§ **Description of the task**
Begin at the line below that has "intros Hb Hm Hl. assert" and stop after the line that has "- rewrite Z.max_r". Please restate only those lines, word for word.

━━━ Working data

(* ===== verification/F64Round.v ===== *)
(** * Rounding of binary64

    The quotient of two binary64 numbers is the binary64 nearest to the exact
    quotient. Values are counted in units of [2 ^ -1074], the smallest positive
    binary64, of which every binary64 is a whole number. *)

From S2P Require Import Prelude RustStr F64.

Definition f64_units (x : f64) : Z :=
  match x with S754_finite s m e => cond_Zopp s (Zpos m) * 2 ^ (e + 1074) | _ => 0 end.

#[local] Arguments Z.log2 : simpl never.
#[local] Notation fexp := (SpecFloat.fexp f64_prec f64_emax).
#[local] Notation shr_fexp := (SpecFloat.shr_fexp f64_prec f64_emax).
#[local] Notation round_aux := (binary_round_aux f64_prec f64_emax).

Lemma fexp_max d : fexp d = Z.max (d - 53) (-1074).
Proof. done. Qed.

Lemma pow2_pos k : 0 <= k -> 0 < 2 ^ k.
Proof. intros. apply Z.pow_pos_nonneg; lia. Qed.

(** ** Shifts *)

(** A mantissa with its round and sticky bits stands for [a / b]. *)
Definition located (mrs : shr_record) (a b : Z) : Prop :=
  let half := 2 * shr_m mrs + (if shr_r mrs then 1 else 0) in
  if shr_s mrs then half * b < 2 * a < (half + 1) * b else 2 * a = half * b.

Lemma located_shr_1 mrs a b : 0 < b -> 0 <= shr_m mrs -> located mrs a b -> located (shr_1 mrs) a (2 * b).
Proof.
  destruct mrs as [m r s]. unfold located. simpl. intros Hb Hm Hl.
  destruct m as [|[p|p|]|p]; [| | | |lia]; destruct r, s; cbn [orb] in *; simpl in *; nia.
Qed.

Lemma shr_1_nonneg mrs : 0 <= shr_m mrs -> 0 <= shr_m (shr_1 mrs).
Proof. intros Hm. rewrite shr_1_half by done. apply Z.div_pos; lia. Qed.

Lemma located_shift k mrs a b :
  0 < b -> 0 <= shr_m mrs -> located mrs a b ->
  located (SpecFloat.iter_pos shr_1 k mrs) a (2 ^ Zpos k * b) /\ 0 <= shr_m (SpecFloat.iter_pos shr_1 k mrs).
Proof.
  revert mrs b. induction k as [k IH|k IH|]; intros mrs b Hb Hm Hl; simpl SpecFloat.iter_pos.
  - pose proof (pow2_pos (Zpos k) ltac:(lia)).
    destruct (IH (shr_1 mrs) (2 * b)) as [H1 H1']; [lia|by apply shr_1_nonneg|by apply located_shr_1|].
    destruct (IH _ (2 ^ Zpos k * (2 * b)) ltac:(nia) H1' H1) as [H2 H2']. split; [|done].
    replace (2 ^ Zpos k~1 * b) with (2 ^ Zpos k * (2 ^ Zpos k * (2 * b))); [done|].
    replace (Zpos k~1) with (Zpos k + Zpos k + 1) by lia. rewrite !Z.pow_add_r by lia. change (2 ^ 1) with 2. ring.
  - pose proof (pow2_pos (Zpos k) ltac:(lia)).
    destruct (IH mrs b Hb Hm Hl) as [H1 H1']. destruct (IH _ (2 ^ Zpos k * b) ltac:(nia) H1' H1) as [H2 H2']. split; [|done].
    replace (2 ^ Zpos k~0 * b) with (2 ^ Zpos k * (2 ^ Zpos k * b)); [done|].
    replace (Zpos k~0) with (Zpos k + Zpos k) by lia. rewrite !Z.pow_add_r by lia. ring.
  - split; [|by apply shr_1_nonneg]. by apply located_shr_1.
Qed.

(** The nearest integer. *)
Lemma located_nearest mrs a b :
  0 < b -> located mrs a b ->
  let c := round_nearest_even (shr_m mrs) (loc_of_shr_record mrs) in
  - b <= 2 * a - 2 * (c * b) <= b /\ shr_m mrs <= c <= shr_m mrs + 1.
Proof.
  destruct mrs as [m r s]. unfold located. simpl. intros Hb Hl.
  destruct r, s; cbn [loc_of_shr_record round_nearest_even]; try destruct (Z.even m); nia.
Qed.

Lemma located_floor mrs a b : 0 < b -> located mrs a b -> shr_m mrs * b <= a.
Proof. destruct mrs as [m r s]. unfold located. simpl. intros Hb Hl. destruct r, s; nia. Qed.

Lemma located_quotient a b q r :
  0 < b -> a = b * q + r -> 0 <= r < b -> located (shr_record_of_loc q (new_location b r)) a b.
Proof.
  intros Hb -> Hr. unfold new_location, new_location_even, new_location_odd, located.
  destruct (Z.even b) eqn:Ev; destruct (Z.eqb_spec r 0) as [->|Hne]; simpl; [lia| |lia|].
  - destruct (Z.compare_spec (2 * r) b); simpl; nia.
  - destruct (Z.compare_spec (2 * r + 1) b); simpl; try nia.
    rewrite <- Z.negb_odd in Ev. apply negb_false_iff, Z.odd_spec in Ev as [h Hh]. nia.
Qed.

(** ** Rounding a quotient *)

(** The exponent after rounding, and how far the exact value was shifted. *)
Definition shift_of (m e : Z) : Z := Z.max 0 (fexp (Zdigits2 m + e) - e).

Lemma shr_fexp_located m e l a b :
  0 < b -> 0 <= m -> located (shr_record_of_loc m l) a b ->
  let k := shift_of m e in
  (shr_fexp m e l).2 = e + k /\ located (shr_fexp m e l).1 a (2 ^ k * b) /\ shr_m (shr_fexp m e l).1 = m / 2 ^ k.
Proof.
  intros Hb Hm Hl. assert (shr_m (shr_record_of_loc m l) = m) as Hr by (by destruct l as [|[]]).
  unfold SpecFloat.shr_fexp, shr, shift_of. cbv zeta. destruct (_ - e) as [|k|k] eqn:E.
  - rewrite Z.max_id. cbn [fst snd]. change (2 ^ 0) with 1. rewrite Hr, Z.div_1_r, Z.mul_1_l. split_and!; [lia|done|done].
  - rewrite Z.max_r by lia. cbn [fst snd]. rewrite shr_iter_div, Hr by lia. split_and!; [done|by apply located_shift; rewrite ?Hr|done].
  - rewrite Z.max_l by lia. cbn [fst snd]. change (2 ^ 0) with 1. rewrite Hr, Z.div_1_r, Z.mul_1_l. split_and!; [lia|done|done].
Qed.

(** A mantissa that is rounded again is not changed, but for a carry to the next
    power of two. *)
Lemma shr_fexp_again c e : 0 <= c <= 2 ^ 53 -> -1074 <= e ->
  let r := shr_fexp c e loc_Exact in
  shr_m r.1 * 2 ^ (r.2 + 1074) = c * 2 ^ (e + 1074) /\ e <= r.2 <= e + 1 /\ 0 <= shr_m r.1 /\ (r.2 = e + 1 -> c = 2 ^ 53).
Proof.
  intros Hc He. cbv zeta.
  destruct (shr_fexp_located c e loc_Exact c 1 ltac:(lia) ltac:(lia)) as (He' & _ & Hm); [unfold located; simpl; lia|].
  rewrite He', Hm. clear He' Hm. unfold shift_of. rewrite fexp_max.
  destruct (decide (c = 2 ^ 53)) as [->|Hne].
  - change (Zdigits2 (2 ^ 53)) with 54. replace (Z.max 0 _) with 1 by lia. change (2 ^ 53 / 2 ^ 1) with (2 ^ 52).
    replace (e + 1 + 1074) with (1 + (e + 1074)) by lia. rewrite (Z.pow_add_r 2 1) by lia. change (2 ^ 53) with (2 ^ 52 * 2). lia.
  - assert (Zdigits2 c <= 53) as Hd.
    { destruct (Z.eq_dec c 0) as [->|Hz]; [done|]. rewrite Zdigits2_log2 by lia.
      assert (Z.log2 c < 53) by (apply Z.log2_lt_pow2; lia). lia. }
    replace (Z.max 0 _) with 0 by lia. rewrite Z.add_0_r. change (2 ^ 0) with 1. rewrite Z.div_1_r. lia.
Qed.

(** The shift leaves 53 bits, unless it is to the least exponent. *)
Lemma shifted_bits m e : 0 <= m -> 2 ^ 52 <= m \/ e = -1074 -> -1074 <= e ->
  m / 2 ^ shift_of m e < 2 ^ 53 /\ (2 ^ 52 <= m / 2 ^ shift_of m e \/ e + shift_of m e = -1074).
Proof.
  intros Hm Hnorm He. unfold shift_of. rewrite fexp_max. destruct (Z.eq_dec m 0) as [->|Hz].
  { rewrite Z.div_0_l by (apply Z.pow_nonzero; lia). change (Zdigits2 0) with 0. lia. }
  rewrite Zdigits2_log2 by lia. pose proof (log2_bounds m ltac:(lia)) as [Hlo Hhi]. pose proof (Z.log2_nonneg m).
  assert (2 ^ 52 <= m -> 52 <= Z.log2 m) as H52 by (intros; apply Z.log2_le_pow2; lia).
  set (j := Z.max 0 _). assert (Z.log2 m - 52 <= j /\ 0 <= j) as [Hj Hj0] by lia. pose proof (pow2_pos j Hj0). split.
  - apply Z.div_lt_upper_bound; [done|]. rewrite <- Z.pow_add_r by lia. eapply Z.lt_le_trans; [exact Hhi|].
    rewrite <- Z.pow_succ_r by lia. apply Z.pow_le_mono_r; lia.
  - destruct (decide (e + j = -1074)); [by right|]. left. apply Z.div_le_lower_bound; [done|].
    rewrite Z.mul_comm, <- Z.pow_add_r by lia. etransitivity; [|exact Hlo]. apply Z.pow_le_mono_r; lia.
Qed.

(** What is rounded has 53 significant bits, or is at the least exponent. The
    result is within half a unit in its last place, which is at most [2 ^ -53] of
    it, or half the least binary64. *)
Lemma round_aux_nearest m e l a b :
  0 < b -> 0 <= m -> located (shr_record_of_loc m l) a b -> 2 ^ 52 <= m \/ e = -1074 -> -1074 <= e ->
  a * 2 ^ (e + 1074) <= b * ((2 ^ 53 - 1) * 2 ^ 2045) ->
  let x := round_aux false m e l in
  f64_is_finite x = true
  /\ 2 ^ 53 * Z.abs (b * f64_units x - a * 2 ^ (e + 1074)) <= b * Z.max (f64_units x) (2 ^ 52).
Proof.
  intros Hb Hm Hl Hnorm He Hsmall. cbv zeta. unfold binary_round_aux.
  destruct (shr_fexp_located m e l a b Hb Hm Hl) as (He1 & Hl1 & Hm1). set (k := shift_of m e) in *.
  assert (0 <= k) by (unfold k, shift_of; lia). pose proof (pow2_pos k ltac:(done)) as Hk.
  destruct (shr_fexp m e l) as [mrs e1]. cbn [fst snd] in *. subst e1.
  pose proof (located_nearest mrs a (2 ^ k * b) ltac:(nia) Hl1) as [Hnear Hc]. cbv zeta in Hnear, Hc.
  set (c := round_nearest_even _ _) in *. rewrite Hm1 in Hc.
  assert (0 <= m / 2 ^ k) by (apply Z.div_pos; lia).
  assert (m / 2 ^ k < 2 ^ 53 /\ (2 ^ 52 <= m / 2 ^ k \/ e + k = -1074)) as [Hlt Hbig]. by (by apply shifted_bits).
  destruct (shr_fexp_again c (e + k)) as (Hval & He2 & Hpos & Hcarry); [lia|lia|].
  destruct (shr_fexp c (e + k) loc_Exact) as [mrs2 e2]. cbn [fst snd] in *.
  set (u := 2 ^ (e + k + 1074)) in *. assert (0 < u) as Hu by (apply pow2_pos; lia).
  assert (2 ^ (e + 1074) * 2 ^ k = u) as Hs by (unfold u; rewrite <- Z.pow_add_r by lia; f_equal; lia).
  pose proof (pow2_pos (e + 1074) ltac:(lia)) as Hpe. set (pe := 2 ^ (e + 1074)) in *.
  assert (2 ^ k * b * pe = b * u) as Hbu by (rewrite <- Hs; ring). assert (0 < b * u) by (by apply Z.mul_pos_pos).
  pose proof (located_floor mrs a (2 ^ k * b) ltac:(by apply Z.mul_pos_pos) Hl1) as Hfl. rewrite Hm1 in Hfl.
  apply (Z.mul_le_mono_nonneg_r _ _ pe) in Hfl; [|lia]. rewrite <- Z.mul_assoc, Hbu in Hfl.
  assert (- (b * u) <= 2 * (a * pe) - 2 * (c * (b * u)) <= b * u) as Hnear'.
  { rewrite <- Hbu. destruct Hnear as [Hn1 Hn2]. apply (Z.mul_le_mono_nonneg_r _ _ pe) in Hn1, Hn2; lia. }
  clear Hnear. assert (e2 <= 971) as Hexp.
  { apply Z.nlt_ge. intros Hover. assert (forall n, n <= e + k + 1074 -> b * 2 ^ n <= b * u) as Hpow.
    { intros n Hn. apply Z.mul_le_mono_nonneg_l; [lia|]. apply Z.pow_le_mono_r; lia. }
    destruct (decide (e2 = e + k + 1)) as [E|E].
    - specialize (Hpow 2045 ltac:(lia)). rewrite (Hcarry E) in Hnear'. lia.
    - specialize (Hpow 2046 ltac:(lia)). assert (2 ^ 52 <= m / 2 ^ k) as H52 by lia.
      apply (Z.mul_le_mono_nonneg_r _ _ (b * u)) in H52; [|lia]. lia. }
  assert (2 ^ 53 * Z.abs (b * (c * u) - a * pe) <= b * Z.max (c * u) (2 ^ 52)) as Hbound.
  { assert (2 * Z.abs (b * (c * u) - a * pe) <= b * u) as Habs by lia.
    assert (b * (u * 2 ^ 52) <= b * Z.max (c * u) (2 ^ 52)); [|lia]. apply Z.mul_le_mono_nonneg_l; [lia|].
    destruct Hbig as [Hbig|Hbig]; [|unfold u; rewrite Hbig; change (2 ^ (-1074 + 1074)) with 1; lia].
    transitivity (c * u); [|lia]. rewrite Z.mul_comm. apply Z.mul_le_mono_nonneg_r; lia. }
  rewrite <- Hval in Hbound. destruct (shr_m mrs2) as [|m2|m2]; [by split| |lia].
  rewrite (proj2 (Z.leb_le e2 (f64_emax - f64_prec))) by (unfold f64_emax, f64_prec; lia). by split.
Qed.

(** ** Division by an integer *)

(** The quotient as the division makes it before rounding: enough bits of it. *)
Lemma quotient_bits m1 m2 e :
  2 ^ 52 <= m2 < 2 ^ 53 -> 0 < m1 < 2 ^ 53 -> -1074 <= e ->
  let e' := Z.min (fexp (Zdigits2 m1 + e - 53)) e in
  -1074 <= e' <= e /\ (2 ^ 52 <= m1 * 2 ^ (e - e') / m2 \/ e' = -1074).
Proof.
  intros Hm2 Hm1 He. cbv zeta. rewrite fexp_max, Zdigits2_log2 by lia.
  pose proof (log2_bounds m1 ltac:(lia)) as [Hlo _]. pose proof (Z.log2_nonneg m1).
  assert (Z.log2 m1 <= 52) by (apply Z.lt_succ_r, Z.log2_lt_pow2; lia).
  set (e' := Z.min _ _). split; [lia|]. destruct (decide (e' = -1074)); [by right|left].
  assert (e - e' = 105 - Z.log2 m1) as -> by lia. apply Z.div_le_lower_bound; [lia|].
  assert (2 ^ 105 <= m1 * 2 ^ (105 - Z.log2 m1)) as Hp.
  { replace 105 with (Z.log2 m1 + (105 - Z.log2 m1)) at 1 by lia. rewrite Z.pow_add_r by lia.
    apply Z.mul_le_mono_nonneg_r; [|done]. apply Z.pow_nonneg; lia. }
  etransitivity; [|exact Hp]. change (2 ^ 105) with (2 ^ 53 * 2 ^ 52). apply Z.mul_le_mono_nonneg_r; lia.
Qed.

(** An integer of at most 53 bits, with exactly 53 of them. *)
Lemma f64_of_Z_bits n : 1 <= n < 2 ^ 53 ->
  exists k, 0 <= k <= 52 /\ 2 ^ 52 <= n * 2 ^ k < 2 ^ 53 /\ Zdigits2 (n * 2 ^ k) = 53
    /\ f64_of_Z n = S754_finite false (Z.to_pos (n * 2 ^ k)) (- k).
Proof.
  intros Hn. destruct n as [|p|p]; [lia| |lia]. exists (52 - Z.log2 (Zpos p)).
  assert (0 <= Z.log2 (Zpos p) <= 52) by (split; [apply Z.log2_nonneg|apply Z.lt_succ_r, Z.log2_lt_pow2; lia]).
  set (k := 52 - _). pose proof (pow2_pos k ltac:(lia)) as Hk. pose proof (log2_bounds (Zpos p) ltac:(lia)) as [Hlo Hhi].
  assert (2 ^ 52 <= Zpos p * 2 ^ k < 2 ^ 53) as Hm2.
  { assert (2 ^ 52 = 2 ^ Z.log2 (Zpos p) * 2 ^ k) as E by (rewrite <- Z.pow_add_r by lia; f_equal; lia).
    change (2 ^ 53) with (2 * 2 ^ 52). rewrite E. nia. }
  split_and!; try lia; [|by apply f64_of_Z_small; lia].
  rewrite Zdigits2_log2 by lia. assert (Z.log2 (Zpos p * 2 ^ k) = 52) as ->; [apply Z.log2_unique; lia|done].
Qed.

Lemma shiftl_or_not m s : 0 <= s -> (match s with Z0 => m | Zpos _ => Z.shiftl m s | Zneg _ => 0 end) = m * 2 ^ s.
Proof. intros Hs. destruct s as [|s|s]; [simpl; lia|by rewrite Z.shiftl_mul_pow2 by lia|lia]. Qed.

(** A positive number divided by a positive integer: the quotient, taken as often
    as the integer says, is the number again, but for a part in [2 ^ 53], or half
    the least binary64 each time. *)
Lemma f64_div_nearest m e n :
  SpecFloat.bounded f64_prec f64_emax m e = true -> 1 <= n < 2 ^ 53 ->
  let x := S754_finite false m e in let y := f64_div x (f64_of_Z n) in
  f64_is_finite y = true
  /\ 2 ^ 53 * Z.abs (n * f64_units y - f64_units x) <= n * Z.max (f64_units y) (2 ^ 52).
Proof.
  intros Hv Hn. cbv zeta. unfold bounded, canonical_mantissa in Hv. apply andb_true_iff in Hv as [Hc He].
  apply Z.eqb_eq in Hc. apply Z.leb_le in He. unfold f64_emax, f64_prec in He. rewrite fexp_max in Hc.
  assert (0 < Zpos m < 2 ^ 53) as Hm.
  { split; [lia|]. rewrite digits2_pos_log2 in Hc. apply Z.log2_lt_pow2; lia. }
  destruct (f64_of_Z_bits n Hn) as (k & Hk52 & Hm2 & Hd2 & ->). pose proof (pow2_pos k ltac:(lia)) as Hk.
  unfold f64_div, SFdiv, SFdiv_core_binary. rewrite Z2Pos.id by lia. cbn [xorb].
  rewrite Hd2. replace (Zdigits2 (Zpos m) + e - (53 + - k)) with (Zdigits2 (Zpos m) + (e + k) - 53) by lia.
  replace (e - - k) with (e + k) by lia.
  destruct (quotient_bits (Zpos m) (n * 2 ^ k) (e + k) Hm2 Hm ltac:(lia)) as [He' Hbits]. cbv zeta in He', Hbits.
  set (e' := Z.min _ _) in *. set (m2 := n * 2 ^ k) in *. rewrite shiftl_or_not by lia.
  set (a := Zpos m * 2 ^ (e + k - e')) in *.
  pose proof (Z_div_mod a m2 ltac:(lia)) as Hdiv. rewrite (surjective_pairing (Z.div_eucl a m2)).
  change (Z.div_eucl a m2).1 with (a / m2). change (Z.div_eucl a m2).2 with (a mod m2).
  assert (a * 2 ^ (e' + 1074) = Zpos m * 2 ^ (e + 1074) * 2 ^ k) as Ha.
  { unfold a. rewrite <- !Z.mul_assoc, <- !Z.pow_add_r by lia. do 2 f_equal. lia. }
  destruct (round_aux_nearest (a / m2) e' (new_location m2 (a mod m2)) a m2) as [Hfin Hbound].
  - lia.
  - apply Z.div_pos; [|lia]. apply Z.mul_nonneg_nonneg; [lia|]. apply Z.pow_nonneg; lia.
  - apply located_quotient; [lia|apply Z.div_mod; lia|apply Z.mod_pos_bound; lia].
  - exact Hbits.
  - lia.
  - rewrite Ha. unfold m2. assert (Zpos m * 2 ^ (e + 1074) <= (2 ^ 53 - 1) * 2 ^ 2045) as Hmax.
    { apply Z.mul_le_mono_nonneg; [lia|lia|apply Z.pow_nonneg; lia|apply Z.pow_le_mono_r; lia]. }
    pose proof (pow2_pos 2045 ltac:(lia)) as HP. set (P := 2 ^ 2045) in *. nia.
  - split; [exact Hfin|]. cbv zeta in Hbound. set (y := round_aux false _ _ _) in *. cbn [f64_units cond_Zopp].
    rewrite Ha in Hbound. unfold m2 in Hbound. set (ux := Zpos m * 2 ^ (e + 1074)) in *.
    replace (n * 2 ^ k * f64_units y - ux * 2 ^ k) with ((n * f64_units y - ux) * 2 ^ k) in Hbound by ring.
    rewrite Z.abs_mul, (Z.abs_eq (2 ^ k)) in Hbound by lia. apply (Z.mul_le_mono_pos_r _ _ (2 ^ k)); [done|].
    etransitivity; [|etransitivity; [exact Hbound|]]; apply Z.eq_le_incl; ring.
Qed.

━━━━━━

§ **Completed task**
  intros Hb Hm Hl. assert (shr_m (shr_record_of_loc m l) = m) as Hr by (by destruct l as [|[]]).
  unfold SpecFloat.shr_fexp, shr, shift_of. cbv zeta. destruct (_ - e) as [|k|k] eqn:E.
  - rewrite Z.max_id. cbn [fst snd]. change (2 ^ 0) with 1. rewrite Hr, Z.div_1_r, Z.mul_1_l. split_and!; [lia|done|done].
  - rewrite Z.max_r by lia. cbn [fst snd]. rewrite shr_iter_div, Hr by lia. split_and!; [done|by apply located_shift; rewrite ?Hr|done].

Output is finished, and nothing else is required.